* _Exercise instructions_: If a line in the data contains "negb", copy it out.

(Stored data entries)
··········

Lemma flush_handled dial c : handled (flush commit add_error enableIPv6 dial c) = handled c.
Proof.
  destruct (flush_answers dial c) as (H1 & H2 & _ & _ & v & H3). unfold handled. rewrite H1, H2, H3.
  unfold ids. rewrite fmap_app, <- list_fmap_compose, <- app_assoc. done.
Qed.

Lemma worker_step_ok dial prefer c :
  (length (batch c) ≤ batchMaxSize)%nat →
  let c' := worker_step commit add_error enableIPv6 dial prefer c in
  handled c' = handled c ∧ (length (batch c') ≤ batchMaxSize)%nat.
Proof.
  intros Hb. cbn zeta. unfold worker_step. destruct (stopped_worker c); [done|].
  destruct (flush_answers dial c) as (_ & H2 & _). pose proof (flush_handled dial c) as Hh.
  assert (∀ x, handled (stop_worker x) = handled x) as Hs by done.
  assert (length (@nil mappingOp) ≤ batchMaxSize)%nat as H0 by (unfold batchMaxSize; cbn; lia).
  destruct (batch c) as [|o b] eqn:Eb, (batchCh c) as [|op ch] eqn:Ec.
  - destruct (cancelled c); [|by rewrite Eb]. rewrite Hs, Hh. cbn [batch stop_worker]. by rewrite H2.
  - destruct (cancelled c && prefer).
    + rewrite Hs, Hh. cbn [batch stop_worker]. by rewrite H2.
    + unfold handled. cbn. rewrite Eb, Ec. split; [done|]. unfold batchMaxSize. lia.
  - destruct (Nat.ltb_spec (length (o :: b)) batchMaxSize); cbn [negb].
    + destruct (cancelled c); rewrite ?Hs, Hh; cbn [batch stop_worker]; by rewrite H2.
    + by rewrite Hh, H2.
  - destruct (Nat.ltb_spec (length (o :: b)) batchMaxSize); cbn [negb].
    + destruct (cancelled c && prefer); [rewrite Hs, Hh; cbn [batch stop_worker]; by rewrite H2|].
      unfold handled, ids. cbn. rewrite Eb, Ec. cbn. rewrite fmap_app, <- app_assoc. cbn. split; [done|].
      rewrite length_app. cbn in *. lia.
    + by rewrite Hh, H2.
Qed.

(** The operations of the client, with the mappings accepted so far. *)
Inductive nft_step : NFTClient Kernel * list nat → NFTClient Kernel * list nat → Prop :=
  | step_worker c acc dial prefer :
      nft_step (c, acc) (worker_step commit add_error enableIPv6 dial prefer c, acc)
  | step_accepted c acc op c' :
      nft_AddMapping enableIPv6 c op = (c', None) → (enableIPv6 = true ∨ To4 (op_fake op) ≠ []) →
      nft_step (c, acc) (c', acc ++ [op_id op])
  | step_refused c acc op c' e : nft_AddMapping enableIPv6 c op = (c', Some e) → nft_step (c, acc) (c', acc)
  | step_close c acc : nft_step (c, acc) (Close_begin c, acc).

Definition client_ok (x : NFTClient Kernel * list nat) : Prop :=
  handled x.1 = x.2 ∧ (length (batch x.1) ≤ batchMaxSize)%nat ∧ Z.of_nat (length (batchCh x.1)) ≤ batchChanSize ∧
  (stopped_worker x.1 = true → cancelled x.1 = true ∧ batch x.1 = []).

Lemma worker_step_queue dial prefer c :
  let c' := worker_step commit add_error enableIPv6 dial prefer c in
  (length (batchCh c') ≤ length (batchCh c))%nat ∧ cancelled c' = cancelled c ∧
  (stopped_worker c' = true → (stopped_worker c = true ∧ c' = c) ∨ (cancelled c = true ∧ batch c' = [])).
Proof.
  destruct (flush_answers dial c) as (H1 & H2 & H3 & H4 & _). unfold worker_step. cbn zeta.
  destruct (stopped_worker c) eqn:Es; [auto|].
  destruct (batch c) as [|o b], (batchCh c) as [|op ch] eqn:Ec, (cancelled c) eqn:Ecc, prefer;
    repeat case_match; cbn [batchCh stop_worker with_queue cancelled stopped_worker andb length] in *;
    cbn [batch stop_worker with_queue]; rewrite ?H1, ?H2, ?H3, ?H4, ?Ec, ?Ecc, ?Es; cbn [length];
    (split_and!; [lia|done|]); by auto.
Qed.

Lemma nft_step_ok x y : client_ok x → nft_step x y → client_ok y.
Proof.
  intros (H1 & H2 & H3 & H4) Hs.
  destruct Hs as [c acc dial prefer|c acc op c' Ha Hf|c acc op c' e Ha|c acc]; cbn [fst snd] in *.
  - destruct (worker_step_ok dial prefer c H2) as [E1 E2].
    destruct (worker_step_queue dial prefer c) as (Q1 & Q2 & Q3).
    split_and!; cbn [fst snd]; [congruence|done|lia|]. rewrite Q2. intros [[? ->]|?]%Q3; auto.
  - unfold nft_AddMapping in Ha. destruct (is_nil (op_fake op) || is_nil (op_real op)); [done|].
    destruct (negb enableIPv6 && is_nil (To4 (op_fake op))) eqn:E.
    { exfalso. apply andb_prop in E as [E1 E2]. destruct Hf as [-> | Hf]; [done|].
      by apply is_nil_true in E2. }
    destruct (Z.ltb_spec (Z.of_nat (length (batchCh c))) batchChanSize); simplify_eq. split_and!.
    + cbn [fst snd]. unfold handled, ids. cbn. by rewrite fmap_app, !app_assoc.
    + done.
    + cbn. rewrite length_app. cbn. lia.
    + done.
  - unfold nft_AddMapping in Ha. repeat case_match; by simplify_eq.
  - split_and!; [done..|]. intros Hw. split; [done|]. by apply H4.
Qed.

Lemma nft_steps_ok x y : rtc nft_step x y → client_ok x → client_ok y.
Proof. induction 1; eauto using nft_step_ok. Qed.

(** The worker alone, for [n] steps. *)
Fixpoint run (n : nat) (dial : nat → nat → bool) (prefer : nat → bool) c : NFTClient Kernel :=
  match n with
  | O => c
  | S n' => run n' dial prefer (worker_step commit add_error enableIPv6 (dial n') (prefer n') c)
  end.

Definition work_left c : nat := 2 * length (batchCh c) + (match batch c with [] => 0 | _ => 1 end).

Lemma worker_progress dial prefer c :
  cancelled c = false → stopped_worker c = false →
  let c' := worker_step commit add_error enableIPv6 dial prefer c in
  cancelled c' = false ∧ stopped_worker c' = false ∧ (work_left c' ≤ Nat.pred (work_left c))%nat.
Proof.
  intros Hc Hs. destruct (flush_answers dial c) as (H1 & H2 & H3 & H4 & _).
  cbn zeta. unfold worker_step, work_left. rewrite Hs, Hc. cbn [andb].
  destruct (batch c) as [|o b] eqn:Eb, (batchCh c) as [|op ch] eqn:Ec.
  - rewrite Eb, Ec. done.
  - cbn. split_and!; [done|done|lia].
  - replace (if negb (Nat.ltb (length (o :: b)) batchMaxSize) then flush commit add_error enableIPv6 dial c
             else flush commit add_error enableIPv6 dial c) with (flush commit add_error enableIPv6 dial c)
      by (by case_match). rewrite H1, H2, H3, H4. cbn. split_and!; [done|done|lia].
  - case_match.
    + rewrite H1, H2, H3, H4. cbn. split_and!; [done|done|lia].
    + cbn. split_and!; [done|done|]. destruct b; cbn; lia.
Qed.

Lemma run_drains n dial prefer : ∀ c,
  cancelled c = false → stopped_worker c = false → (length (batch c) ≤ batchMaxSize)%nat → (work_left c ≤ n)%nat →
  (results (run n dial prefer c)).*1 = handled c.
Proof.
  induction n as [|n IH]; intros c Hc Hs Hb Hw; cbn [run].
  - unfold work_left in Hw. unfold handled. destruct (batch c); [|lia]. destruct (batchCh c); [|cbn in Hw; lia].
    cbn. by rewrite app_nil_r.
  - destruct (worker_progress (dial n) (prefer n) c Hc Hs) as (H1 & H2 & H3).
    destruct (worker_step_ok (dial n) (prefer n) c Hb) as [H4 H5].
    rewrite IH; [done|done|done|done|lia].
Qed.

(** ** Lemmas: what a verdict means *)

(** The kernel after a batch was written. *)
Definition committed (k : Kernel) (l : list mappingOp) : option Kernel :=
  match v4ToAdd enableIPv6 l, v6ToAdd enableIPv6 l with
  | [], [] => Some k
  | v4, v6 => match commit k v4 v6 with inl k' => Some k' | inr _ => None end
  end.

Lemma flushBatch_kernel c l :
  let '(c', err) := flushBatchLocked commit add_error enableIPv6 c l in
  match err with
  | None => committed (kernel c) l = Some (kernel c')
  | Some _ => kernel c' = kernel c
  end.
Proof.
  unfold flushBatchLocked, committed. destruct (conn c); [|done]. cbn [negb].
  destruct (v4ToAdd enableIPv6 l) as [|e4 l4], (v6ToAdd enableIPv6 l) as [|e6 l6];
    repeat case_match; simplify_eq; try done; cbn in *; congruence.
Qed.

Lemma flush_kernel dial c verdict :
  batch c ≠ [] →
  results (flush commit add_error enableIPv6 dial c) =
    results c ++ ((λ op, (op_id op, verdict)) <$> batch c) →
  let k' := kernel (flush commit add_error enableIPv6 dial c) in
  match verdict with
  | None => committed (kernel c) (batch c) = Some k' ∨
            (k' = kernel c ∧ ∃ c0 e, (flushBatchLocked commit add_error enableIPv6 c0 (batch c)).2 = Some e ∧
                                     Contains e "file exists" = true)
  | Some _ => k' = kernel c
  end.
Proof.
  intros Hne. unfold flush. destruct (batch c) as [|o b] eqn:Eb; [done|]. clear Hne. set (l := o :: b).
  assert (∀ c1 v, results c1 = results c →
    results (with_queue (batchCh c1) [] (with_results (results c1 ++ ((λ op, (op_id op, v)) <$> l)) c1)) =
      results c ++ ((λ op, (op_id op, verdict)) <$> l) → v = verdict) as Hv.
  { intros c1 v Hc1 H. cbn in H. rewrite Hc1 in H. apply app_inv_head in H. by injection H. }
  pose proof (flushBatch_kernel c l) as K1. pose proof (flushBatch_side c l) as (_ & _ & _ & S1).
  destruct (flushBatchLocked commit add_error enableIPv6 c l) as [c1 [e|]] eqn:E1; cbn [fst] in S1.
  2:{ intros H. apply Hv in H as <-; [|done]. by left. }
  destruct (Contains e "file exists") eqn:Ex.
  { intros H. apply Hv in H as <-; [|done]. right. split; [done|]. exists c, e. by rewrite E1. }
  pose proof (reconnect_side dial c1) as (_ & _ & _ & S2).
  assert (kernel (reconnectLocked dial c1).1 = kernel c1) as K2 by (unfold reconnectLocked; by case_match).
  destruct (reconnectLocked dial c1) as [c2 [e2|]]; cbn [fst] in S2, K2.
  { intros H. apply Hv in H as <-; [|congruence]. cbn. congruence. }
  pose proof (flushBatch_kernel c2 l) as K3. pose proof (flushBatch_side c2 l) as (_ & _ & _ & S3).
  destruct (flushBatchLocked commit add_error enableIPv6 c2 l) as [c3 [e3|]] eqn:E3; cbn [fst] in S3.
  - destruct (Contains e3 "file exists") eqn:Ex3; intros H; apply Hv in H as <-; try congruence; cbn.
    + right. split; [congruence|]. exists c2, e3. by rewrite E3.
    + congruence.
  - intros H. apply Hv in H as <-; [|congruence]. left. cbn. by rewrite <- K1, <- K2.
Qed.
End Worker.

··········

* _Result for this exercise_:
  - destruct (Nat.ltb_spec (length (o :: b)) batchMaxSize); cbn [negb].
  - destruct (Nat.ltb_spec (length (o :: b)) batchMaxSize); cbn [negb].
    destruct (negb enableIPv6 && is_nil (To4 (op_fake op))) eqn:E.
  - replace (if negb (Nat.ltb (length (o :: b)) batchMaxSize) then flush commit add_error enableIPv6 dial c
  unfold flushBatchLocked, committed. destruct (conn c); [|done]. cbn [negb].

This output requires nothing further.